Smith I E, Harris A L, Morgan M, Ford H T, Gazet J C, Harmer C L, White H, Parsons C A, Villardo A, Walsh G, McKinna J A
Br Med J (Clin Res Ed). 1981 Nov 28;283(6304):1432-4. doi: 10.1136/bmj.283.6304.1432.
Altogether 117 patients with advanced breast cancer were treated with either tamoxifen 10 mg by mouth twice daily or aminoglutethimide 250 mg by mouth four times daily with hydrocortisone 20 mg twice daily in a randomised cross-over trial in which patients who failed to respond to the first treatment or relapsed while receiving it were switched to the other. Eighteen (30%) out of 60 patients initially treated with tamoxifen achieved an objective response and 11 (18%) showed stable disease. Seventeen (30%) out of 57 patients treated initially with aminoglutethimide achieved an objective response and 13 (23%) achieved stable disease. Objective responses in bone metastases were achieved more commonly with aminoglutethimide (11 patients (35%)) than with tamoxifen (five (17%)). The predicted median duration of response for tamoxifen was 15 months and for aminoglutethimide over 15 months (no significant difference). Five (15%) out of 34 patients who failed to respond to tamoxifen and four out of six patients who relapsed after responding to tamoxifen subsequently responded to aminoglutethimide. In contrast, only two (6%) out of 31 patients who failed to respond to aminoglutethimide and none out of four patients who relapsed while receiving aminoglutethimide subsequently responded to tamoxifen. The main side effects occurring in the 97 patients who received aminoglutethimide as first- or second-line treatment were lethargy and drowsiness (36 patients) and rash (29); seven patients had to stop treatment because of side effects. In contrast, side effects were rare and mild with tamoxifen and no patient had to stop treatment because of them. Both tamoxifen and aminoglutethimide appeared from this study to be equally effective in the medical endocrine treatment of advanced breast cancer.

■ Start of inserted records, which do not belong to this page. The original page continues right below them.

(** C6, as stated: a price token of 309 nines and two decimals gives an
    item whose value is infinite. *)
Lemma huge_price_is_infinite :
  exists it,
    @build_items_from_rows py_unicode [huge_price_row] = [it]
    /\ value (price_of it) = Inf false.
Proof.
  eexists. split; [vm_compute; reflexivity|]. reflexivity.
Qed.

(* ================================================================== *)
(** * Further properties: polygons and overlap *)
(* ================================================================== *)

Section Polygons.
Open Scope Q_scope.

Lemma Qmin_cases x y : Qmin x y = x \/ Qmin x y = y.
Proof.
  unfold Qmin, GenericMinMax.gmin. destruct (x ?= y); auto.
Qed.

Lemma Qmax_cases x y : Qmax x y = x \/ Qmax x y = y.
Proof.
  unfold Qmax, GenericMinMax.gmax. destruct (x ?= y); auto.
Qed.

Lemma py_min_le xs : forall x,
  py_min x xs <= x /\ Forall (fun y => py_min x xs <= y) xs.
Proof.
  unfold py_min. induction xs as [|y xs IH]; intros x; cbn [fold_left].
  - split; [apply Qle_refl|constructor].
  - destruct (IH (Qmin x y)) as [H1 H2]. split; [|constructor].
    + eapply Qle_trans; [exact H1|apply Q.le_min_l].
    + eapply Qle_trans; [exact H1|apply Q.le_min_r].
    + exact H2.
Qed.

Lemma py_max_ge xs : forall x,
  x <= py_max x xs /\ Forall (fun y => y <= py_max x xs) xs.
Proof.
  unfold py_max. induction xs as [|y xs IH]; intros x; cbn [fold_left].
  - split; [apply Qle_refl|constructor].
  - destruct (IH (Qmax x y)) as [H1 H2]. split; [|constructor].
    + eapply Qle_trans; [apply Q.le_max_l|exact H1].
    + eapply Qle_trans; [apply Q.le_max_r|exact H1].
    + exact H2.
Qed.

Lemma py_min_in xs : forall x, In (py_min x xs) (x :: xs).
Proof.
  unfold py_min. induction xs as [|y xs IH]; intros x; cbn [fold_left].
  - now left.
  - destruct (IH (Qmin x y)) as [H|H].
    + rewrite <- H. destruct (Qmin_cases x y) as [-> | ->].
      * now left.
      * right. now left.
    + right. now right.
Qed.

Lemma py_max_in xs : forall x, In (py_max x xs) (x :: xs).
Proof.
  unfold py_max. induction xs as [|y xs IH]; intros x; cbn [fold_left].
  - now left.
  - destruct (IH (Qmax x y)) as [H|H].
    + rewrite <- H. destruct (Qmax_cases x y) as [-> | ->].
      * now left.
      * right. now left.
    + right. now right.
Qed.

Lemma column_some k poly : forall cs,
  column k poly = Some cs ->
  Forall2 (fun p c => nth_error p k = Some c) poly cs.
Proof.
  induction poly as [|p poly IH]; intros cs; cbn [column].
  - intros [= <-]. constructor.
  - destruct (nth_error p k) as [c|] eqn:E; [|discriminate].
    destruct (column k poly) as [cs'|]; [|discriminate].
    intros [= <-]. constructor; auto.
Qed.

Lemma column_none k poly :
  column k poly = None <-> Exists (fun p => (length p <= k)%nat) poly.
Proof.
  induction poly as [|p poly IH]; cbn [column].
  - split; [discriminate|]. intros H. inversion H.
  - destruct (nth_error p k) as [c|] eqn:E.
    + assert (Hk : (k < length p)%nat).
      { apply nth_error_Some. congruence. }
      destruct (column k poly) as [cs|].
      * split; [discriminate|]. intros H. exfalso.
        apply Exists_cons in H. destruct H as [H|H]; [lia|].
        apply IH in H. discriminate.
      * split; [|reflexivity]. intros _. right. now apply IH.
    + split; [|reflexivity]. intros _. left. now apply nth_error_None.
Qed.

Lemma Forall2_in_left (A B : Type) (R : A -> B -> Prop) l m a :
  Forall2 R l m -> In a l -> exists b, In b m /\ R a b.
Proof.
  induction 1 as [|x y l m Hxy _ IH]; intros Hin; [destruct Hin|].
  destruct Hin as [<-|Hin].
  - exists y. split; [now left|assumption].
  - destruct (IH Hin) as (b & Hb & Hr). exists b. split; [now right|assumption].
Qed.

在一项随机交叉试验中,117例晚期乳腺癌患者被随机分为两组,一组每日口服两次他莫昔芬10毫克,另一组每日口服四次氨鲁米特250毫克,同时每日口服两次氢化可的松20毫克。若患者对第一种治疗无反应或在接受治疗期间复发,则换用另一种治疗。最初接受他莫昔芬治疗的60例患者中,有18例(30%)获得客观缓解,11例(18%)病情稳定。最初接受氨鲁米特治疗的57例患者中,有17例(30%)获得客观缓解,13例(23%)病情稳定。氨鲁米特治疗骨转移的客观缓解率(11例患者,35%)高于他莫昔芬(5例,17%)。他莫昔芬的预计中位缓解持续时间为15个月,氨鲁米特超过15个月(无显著差异)。34例对他莫昔芬无反应的患者中有5例(15%),6例对他莫昔芬有反应后复发的患者中有4例随后对氨鲁米特产生反应。相比之下,31例对氨鲁米特无反应的患者中只有2例(6%),4例在接受氨鲁米特治疗期间复发的患者中无一例随后对他莫昔芬产生反应。97例接受氨鲁米特一线或二线治疗的患者中,主要副作用为嗜睡和困倦(36例)以及皮疹(29例);7例患者因副作用不得不停止治疗。相比之下,他莫昔芬的副作用罕见且轻微,没有患者因副作用而停止治疗。从这项研究来看,他莫昔芬和氨鲁米特在晚期乳腺癌的医学内分泌治疗中似乎同样有效。